YOUR TASK. Between the line containing "(f : answer" and the line containing "rc_dio1 : ∀" lies a run of lines; give that run again exactly, with both of those lines, and nothing else from the entries below.

Stored data entries
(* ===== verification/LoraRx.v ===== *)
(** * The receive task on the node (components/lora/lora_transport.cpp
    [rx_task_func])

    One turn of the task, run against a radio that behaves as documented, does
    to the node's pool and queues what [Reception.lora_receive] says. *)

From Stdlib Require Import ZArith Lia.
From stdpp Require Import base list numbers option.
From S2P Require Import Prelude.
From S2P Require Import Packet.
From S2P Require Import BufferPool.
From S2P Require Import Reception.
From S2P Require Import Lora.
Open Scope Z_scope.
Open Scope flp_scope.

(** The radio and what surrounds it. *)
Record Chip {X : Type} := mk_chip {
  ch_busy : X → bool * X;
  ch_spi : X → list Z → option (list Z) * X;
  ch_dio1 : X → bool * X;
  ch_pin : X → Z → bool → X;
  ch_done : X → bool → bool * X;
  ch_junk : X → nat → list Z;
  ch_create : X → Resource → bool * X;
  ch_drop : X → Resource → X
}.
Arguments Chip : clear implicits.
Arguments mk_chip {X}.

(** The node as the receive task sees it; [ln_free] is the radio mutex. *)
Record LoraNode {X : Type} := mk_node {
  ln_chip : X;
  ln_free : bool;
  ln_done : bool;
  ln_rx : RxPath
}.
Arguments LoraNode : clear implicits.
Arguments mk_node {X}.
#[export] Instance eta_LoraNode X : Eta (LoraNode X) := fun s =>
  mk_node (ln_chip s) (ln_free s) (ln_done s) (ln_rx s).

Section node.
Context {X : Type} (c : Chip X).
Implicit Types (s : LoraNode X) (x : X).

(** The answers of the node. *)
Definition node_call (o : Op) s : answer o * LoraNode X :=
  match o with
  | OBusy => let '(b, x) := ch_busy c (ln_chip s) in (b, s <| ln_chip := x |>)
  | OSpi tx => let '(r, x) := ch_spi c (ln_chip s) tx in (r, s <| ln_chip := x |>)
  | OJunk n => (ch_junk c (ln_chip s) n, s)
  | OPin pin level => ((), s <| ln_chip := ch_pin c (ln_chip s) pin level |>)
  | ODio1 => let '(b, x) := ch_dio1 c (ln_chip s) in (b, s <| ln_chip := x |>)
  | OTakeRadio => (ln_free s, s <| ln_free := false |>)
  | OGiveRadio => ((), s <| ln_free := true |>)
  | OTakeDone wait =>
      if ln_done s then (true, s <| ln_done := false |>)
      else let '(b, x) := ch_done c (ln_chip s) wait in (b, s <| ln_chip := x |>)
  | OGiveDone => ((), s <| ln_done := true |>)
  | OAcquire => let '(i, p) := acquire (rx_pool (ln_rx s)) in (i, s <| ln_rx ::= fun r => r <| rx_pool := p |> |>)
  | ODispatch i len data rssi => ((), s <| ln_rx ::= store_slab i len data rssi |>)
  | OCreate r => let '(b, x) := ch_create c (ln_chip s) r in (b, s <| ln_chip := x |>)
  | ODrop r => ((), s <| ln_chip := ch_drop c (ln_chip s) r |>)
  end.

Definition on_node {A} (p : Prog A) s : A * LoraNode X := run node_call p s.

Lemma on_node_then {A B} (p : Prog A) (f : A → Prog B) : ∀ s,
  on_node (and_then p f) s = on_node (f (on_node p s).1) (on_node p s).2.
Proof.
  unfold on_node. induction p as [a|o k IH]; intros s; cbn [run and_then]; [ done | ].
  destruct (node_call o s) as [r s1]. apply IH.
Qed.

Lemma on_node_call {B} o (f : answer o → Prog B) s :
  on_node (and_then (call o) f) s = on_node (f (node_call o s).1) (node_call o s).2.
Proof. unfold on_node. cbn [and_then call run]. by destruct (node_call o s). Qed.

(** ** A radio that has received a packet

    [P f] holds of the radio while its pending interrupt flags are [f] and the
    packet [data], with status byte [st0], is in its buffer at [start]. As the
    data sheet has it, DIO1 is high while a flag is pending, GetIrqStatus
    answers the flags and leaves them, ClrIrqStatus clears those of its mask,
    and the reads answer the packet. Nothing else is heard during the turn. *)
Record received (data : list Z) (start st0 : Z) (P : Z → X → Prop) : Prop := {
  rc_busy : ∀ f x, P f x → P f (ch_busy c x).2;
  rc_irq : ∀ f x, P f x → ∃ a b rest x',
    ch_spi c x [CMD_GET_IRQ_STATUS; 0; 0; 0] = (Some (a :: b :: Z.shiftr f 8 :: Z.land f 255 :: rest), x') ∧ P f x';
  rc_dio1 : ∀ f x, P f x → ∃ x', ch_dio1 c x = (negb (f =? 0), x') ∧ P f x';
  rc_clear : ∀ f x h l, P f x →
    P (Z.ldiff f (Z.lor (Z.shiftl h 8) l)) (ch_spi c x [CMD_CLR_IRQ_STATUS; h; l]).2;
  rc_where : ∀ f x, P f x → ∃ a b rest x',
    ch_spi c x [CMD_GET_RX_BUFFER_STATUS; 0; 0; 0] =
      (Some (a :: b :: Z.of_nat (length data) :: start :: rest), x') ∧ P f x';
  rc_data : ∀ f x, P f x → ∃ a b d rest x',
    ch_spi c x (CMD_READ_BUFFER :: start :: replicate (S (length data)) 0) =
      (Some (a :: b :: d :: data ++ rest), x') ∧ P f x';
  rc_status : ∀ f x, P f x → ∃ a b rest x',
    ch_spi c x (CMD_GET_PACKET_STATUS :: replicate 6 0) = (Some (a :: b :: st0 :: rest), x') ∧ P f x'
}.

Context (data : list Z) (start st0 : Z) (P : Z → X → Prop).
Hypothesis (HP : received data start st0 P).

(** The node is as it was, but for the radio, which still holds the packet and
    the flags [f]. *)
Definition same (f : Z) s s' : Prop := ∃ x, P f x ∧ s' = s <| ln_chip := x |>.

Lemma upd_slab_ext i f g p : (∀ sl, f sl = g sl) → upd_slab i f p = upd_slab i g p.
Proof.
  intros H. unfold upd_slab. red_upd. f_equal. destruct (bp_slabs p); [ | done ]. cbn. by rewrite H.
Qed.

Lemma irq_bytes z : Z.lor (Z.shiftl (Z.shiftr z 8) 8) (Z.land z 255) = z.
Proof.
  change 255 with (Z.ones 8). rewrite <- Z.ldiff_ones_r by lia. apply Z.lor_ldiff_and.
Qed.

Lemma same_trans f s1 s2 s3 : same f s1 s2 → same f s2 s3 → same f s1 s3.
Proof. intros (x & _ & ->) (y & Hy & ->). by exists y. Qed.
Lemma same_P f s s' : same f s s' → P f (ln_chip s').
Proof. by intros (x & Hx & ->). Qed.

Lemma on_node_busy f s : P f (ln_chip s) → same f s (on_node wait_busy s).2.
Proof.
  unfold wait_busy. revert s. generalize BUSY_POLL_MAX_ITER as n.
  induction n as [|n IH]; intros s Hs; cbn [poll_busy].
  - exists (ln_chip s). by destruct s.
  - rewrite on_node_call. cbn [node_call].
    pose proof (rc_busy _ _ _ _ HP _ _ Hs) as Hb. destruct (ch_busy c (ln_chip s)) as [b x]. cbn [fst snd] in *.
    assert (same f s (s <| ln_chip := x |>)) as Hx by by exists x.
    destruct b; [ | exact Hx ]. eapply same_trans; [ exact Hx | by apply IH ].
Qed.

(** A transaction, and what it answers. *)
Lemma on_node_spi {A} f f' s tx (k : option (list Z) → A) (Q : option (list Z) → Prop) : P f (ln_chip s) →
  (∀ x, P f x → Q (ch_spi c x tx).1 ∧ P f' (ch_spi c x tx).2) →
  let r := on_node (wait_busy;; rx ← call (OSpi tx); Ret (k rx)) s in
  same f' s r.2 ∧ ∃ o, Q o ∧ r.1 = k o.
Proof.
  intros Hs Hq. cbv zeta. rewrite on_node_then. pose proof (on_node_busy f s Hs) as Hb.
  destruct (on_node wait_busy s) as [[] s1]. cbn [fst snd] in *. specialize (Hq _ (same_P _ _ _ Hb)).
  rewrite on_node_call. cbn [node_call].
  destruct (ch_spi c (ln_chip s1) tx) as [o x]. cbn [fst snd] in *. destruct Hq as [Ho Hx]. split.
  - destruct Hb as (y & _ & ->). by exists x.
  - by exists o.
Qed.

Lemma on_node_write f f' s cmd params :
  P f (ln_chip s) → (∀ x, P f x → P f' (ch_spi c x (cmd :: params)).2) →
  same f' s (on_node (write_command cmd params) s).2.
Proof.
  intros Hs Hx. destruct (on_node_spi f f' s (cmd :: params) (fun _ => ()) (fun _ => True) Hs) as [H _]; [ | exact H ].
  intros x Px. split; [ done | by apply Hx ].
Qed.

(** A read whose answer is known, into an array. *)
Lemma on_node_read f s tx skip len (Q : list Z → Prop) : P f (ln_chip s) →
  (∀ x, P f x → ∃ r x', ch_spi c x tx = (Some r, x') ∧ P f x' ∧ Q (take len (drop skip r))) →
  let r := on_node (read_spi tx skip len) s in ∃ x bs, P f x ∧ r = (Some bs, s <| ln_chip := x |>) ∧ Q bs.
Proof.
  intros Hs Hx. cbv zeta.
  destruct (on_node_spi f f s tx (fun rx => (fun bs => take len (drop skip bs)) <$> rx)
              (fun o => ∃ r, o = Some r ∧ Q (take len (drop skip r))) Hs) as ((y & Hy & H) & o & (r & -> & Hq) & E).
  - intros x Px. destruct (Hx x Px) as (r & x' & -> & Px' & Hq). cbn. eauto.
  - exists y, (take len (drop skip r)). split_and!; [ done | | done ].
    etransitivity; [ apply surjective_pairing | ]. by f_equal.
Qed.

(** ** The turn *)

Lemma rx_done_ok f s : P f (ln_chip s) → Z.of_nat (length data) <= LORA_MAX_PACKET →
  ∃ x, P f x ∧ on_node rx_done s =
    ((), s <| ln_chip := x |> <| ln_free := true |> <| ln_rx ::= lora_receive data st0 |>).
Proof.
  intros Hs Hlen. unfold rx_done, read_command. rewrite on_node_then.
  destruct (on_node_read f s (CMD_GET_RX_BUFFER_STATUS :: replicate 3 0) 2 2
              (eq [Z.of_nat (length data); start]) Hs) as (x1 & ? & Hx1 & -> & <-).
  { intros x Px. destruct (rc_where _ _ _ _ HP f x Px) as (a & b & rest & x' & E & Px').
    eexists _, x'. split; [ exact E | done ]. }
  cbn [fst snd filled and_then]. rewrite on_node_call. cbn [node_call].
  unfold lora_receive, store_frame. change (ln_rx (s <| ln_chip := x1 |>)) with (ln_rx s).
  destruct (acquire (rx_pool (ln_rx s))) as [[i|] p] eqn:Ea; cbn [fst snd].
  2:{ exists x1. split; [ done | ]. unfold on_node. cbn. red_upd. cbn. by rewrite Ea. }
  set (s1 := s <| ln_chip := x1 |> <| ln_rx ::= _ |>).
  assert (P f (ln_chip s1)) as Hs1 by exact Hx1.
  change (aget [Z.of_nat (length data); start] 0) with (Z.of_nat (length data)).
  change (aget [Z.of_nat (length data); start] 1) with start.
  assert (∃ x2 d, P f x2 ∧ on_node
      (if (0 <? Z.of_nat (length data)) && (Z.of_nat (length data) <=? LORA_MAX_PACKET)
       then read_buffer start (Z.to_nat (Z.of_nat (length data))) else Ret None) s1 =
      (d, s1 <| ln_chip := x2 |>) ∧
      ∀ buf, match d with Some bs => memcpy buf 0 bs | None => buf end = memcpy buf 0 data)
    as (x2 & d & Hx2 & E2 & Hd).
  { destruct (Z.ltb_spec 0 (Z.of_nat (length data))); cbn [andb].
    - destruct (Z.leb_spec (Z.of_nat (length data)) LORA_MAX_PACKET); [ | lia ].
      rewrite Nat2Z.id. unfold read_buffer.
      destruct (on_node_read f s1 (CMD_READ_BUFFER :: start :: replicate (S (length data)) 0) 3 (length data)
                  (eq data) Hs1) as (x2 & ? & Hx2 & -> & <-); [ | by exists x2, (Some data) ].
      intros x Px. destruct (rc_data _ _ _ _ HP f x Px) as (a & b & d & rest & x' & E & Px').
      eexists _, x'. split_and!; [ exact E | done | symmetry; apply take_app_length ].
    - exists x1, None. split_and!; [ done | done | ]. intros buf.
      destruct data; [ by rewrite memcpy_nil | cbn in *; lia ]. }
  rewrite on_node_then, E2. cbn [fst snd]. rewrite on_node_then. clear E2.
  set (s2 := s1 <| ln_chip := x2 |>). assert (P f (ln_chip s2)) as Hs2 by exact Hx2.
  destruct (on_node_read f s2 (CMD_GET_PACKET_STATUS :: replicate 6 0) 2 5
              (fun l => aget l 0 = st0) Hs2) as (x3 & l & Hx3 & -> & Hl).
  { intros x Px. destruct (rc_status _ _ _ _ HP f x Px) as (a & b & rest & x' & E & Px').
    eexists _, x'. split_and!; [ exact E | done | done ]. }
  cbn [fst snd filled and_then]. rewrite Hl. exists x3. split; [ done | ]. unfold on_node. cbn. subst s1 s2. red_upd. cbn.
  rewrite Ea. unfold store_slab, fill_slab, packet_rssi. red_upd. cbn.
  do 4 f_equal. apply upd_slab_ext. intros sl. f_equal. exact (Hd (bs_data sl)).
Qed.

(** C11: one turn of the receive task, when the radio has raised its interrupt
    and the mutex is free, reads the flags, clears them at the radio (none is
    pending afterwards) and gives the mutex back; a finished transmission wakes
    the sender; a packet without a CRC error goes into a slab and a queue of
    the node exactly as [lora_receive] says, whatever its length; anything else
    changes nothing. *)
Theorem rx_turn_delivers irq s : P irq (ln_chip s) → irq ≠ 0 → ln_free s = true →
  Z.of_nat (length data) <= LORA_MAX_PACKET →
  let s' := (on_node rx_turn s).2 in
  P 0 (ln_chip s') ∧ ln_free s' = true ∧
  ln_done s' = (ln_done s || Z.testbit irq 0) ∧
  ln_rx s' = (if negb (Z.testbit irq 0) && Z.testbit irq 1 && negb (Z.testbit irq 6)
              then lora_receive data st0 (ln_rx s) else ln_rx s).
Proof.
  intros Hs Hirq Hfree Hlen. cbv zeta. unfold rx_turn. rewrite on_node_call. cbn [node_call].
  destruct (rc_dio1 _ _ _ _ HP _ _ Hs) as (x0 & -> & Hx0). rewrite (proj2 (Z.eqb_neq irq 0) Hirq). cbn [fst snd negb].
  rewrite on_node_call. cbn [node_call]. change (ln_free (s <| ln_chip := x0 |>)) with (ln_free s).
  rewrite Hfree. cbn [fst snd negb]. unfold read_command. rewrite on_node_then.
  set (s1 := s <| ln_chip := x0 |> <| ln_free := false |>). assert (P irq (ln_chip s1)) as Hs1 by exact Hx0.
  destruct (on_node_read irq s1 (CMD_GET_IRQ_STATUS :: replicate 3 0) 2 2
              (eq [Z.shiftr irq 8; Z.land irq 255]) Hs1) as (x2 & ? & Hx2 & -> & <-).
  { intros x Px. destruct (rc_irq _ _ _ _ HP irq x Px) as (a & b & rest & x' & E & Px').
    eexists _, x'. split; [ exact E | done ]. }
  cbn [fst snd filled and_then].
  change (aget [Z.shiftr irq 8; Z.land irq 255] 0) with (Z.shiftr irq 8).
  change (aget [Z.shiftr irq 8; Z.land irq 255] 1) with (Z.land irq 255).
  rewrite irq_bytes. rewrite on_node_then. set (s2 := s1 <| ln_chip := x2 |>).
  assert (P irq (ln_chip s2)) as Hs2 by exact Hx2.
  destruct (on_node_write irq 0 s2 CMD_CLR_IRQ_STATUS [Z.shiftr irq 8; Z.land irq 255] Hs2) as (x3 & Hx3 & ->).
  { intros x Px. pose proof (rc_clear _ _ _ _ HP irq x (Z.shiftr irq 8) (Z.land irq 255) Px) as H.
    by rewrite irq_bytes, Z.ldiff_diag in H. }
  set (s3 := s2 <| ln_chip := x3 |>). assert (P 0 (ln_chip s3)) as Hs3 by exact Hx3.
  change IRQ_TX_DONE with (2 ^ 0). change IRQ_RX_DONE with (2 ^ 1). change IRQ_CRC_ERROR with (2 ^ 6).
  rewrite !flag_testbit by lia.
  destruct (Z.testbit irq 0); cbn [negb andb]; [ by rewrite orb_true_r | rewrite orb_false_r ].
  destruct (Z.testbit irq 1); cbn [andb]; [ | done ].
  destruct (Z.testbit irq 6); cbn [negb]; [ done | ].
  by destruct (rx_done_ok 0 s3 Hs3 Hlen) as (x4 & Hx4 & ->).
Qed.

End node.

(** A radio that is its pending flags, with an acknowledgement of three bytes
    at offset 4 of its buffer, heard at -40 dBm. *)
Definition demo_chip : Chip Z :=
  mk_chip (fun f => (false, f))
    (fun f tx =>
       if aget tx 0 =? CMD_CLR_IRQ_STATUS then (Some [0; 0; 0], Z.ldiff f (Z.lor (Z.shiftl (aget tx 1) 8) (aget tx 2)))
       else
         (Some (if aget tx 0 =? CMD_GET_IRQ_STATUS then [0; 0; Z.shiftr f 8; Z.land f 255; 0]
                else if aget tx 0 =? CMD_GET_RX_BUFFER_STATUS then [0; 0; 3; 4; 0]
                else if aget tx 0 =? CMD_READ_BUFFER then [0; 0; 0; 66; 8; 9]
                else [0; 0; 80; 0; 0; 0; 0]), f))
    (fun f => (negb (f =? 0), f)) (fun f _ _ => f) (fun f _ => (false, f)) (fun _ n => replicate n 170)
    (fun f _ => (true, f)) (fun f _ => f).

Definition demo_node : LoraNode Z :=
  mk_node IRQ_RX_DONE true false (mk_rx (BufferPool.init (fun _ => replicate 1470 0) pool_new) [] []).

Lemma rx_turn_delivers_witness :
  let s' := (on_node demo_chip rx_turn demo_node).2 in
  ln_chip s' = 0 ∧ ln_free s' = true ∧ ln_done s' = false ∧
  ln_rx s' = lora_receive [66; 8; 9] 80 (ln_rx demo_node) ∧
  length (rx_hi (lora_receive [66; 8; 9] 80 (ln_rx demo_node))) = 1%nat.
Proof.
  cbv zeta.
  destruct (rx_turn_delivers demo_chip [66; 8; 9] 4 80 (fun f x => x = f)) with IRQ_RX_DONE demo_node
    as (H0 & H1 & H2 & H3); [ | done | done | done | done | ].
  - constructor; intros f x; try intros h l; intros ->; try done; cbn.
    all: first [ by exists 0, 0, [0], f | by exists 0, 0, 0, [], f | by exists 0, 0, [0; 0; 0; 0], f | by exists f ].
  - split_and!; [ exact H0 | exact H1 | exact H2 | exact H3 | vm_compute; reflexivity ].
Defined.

WRITTEN ANSWER.
Lemma on_node_call {B} o (f : answer o → Prog B) s :
  on_node (and_then (call o) f) s = on_node (f (node_call o s).1) (node_call o s).2.
Proof. unfold on_node. cbn [and_then call run]. by destruct (node_call o s). Qed.

(** ** A radio that has received a packet

    [P f] holds of the radio while its pending interrupt flags are [f] and the
    packet [data], with status byte [st0], is in its buffer at [start]. As the
    data sheet has it, DIO1 is high while a flag is pending, GetIrqStatus
    answers the flags and leaves them, ClrIrqStatus clears those of its mask,
    and the reads answer the packet. Nothing else is heard during the turn. *)
Record received (data : list Z) (start st0 : Z) (P : Z → X → Prop) : Prop := {
  rc_busy : ∀ f x, P f x → P f (ch_busy c x).2;
  rc_irq : ∀ f x, P f x → ∃ a b rest x',
    ch_spi c x [CMD_GET_IRQ_STATUS; 0; 0; 0] = (Some (a :: b :: Z.shiftr f 8 :: Z.land f 255 :: rest), x') ∧ P f x';
  rc_dio1 : ∀ f x, P f x → ∃ x', ch_dio1 c x = (negb (f =? 0), x') ∧ P f x';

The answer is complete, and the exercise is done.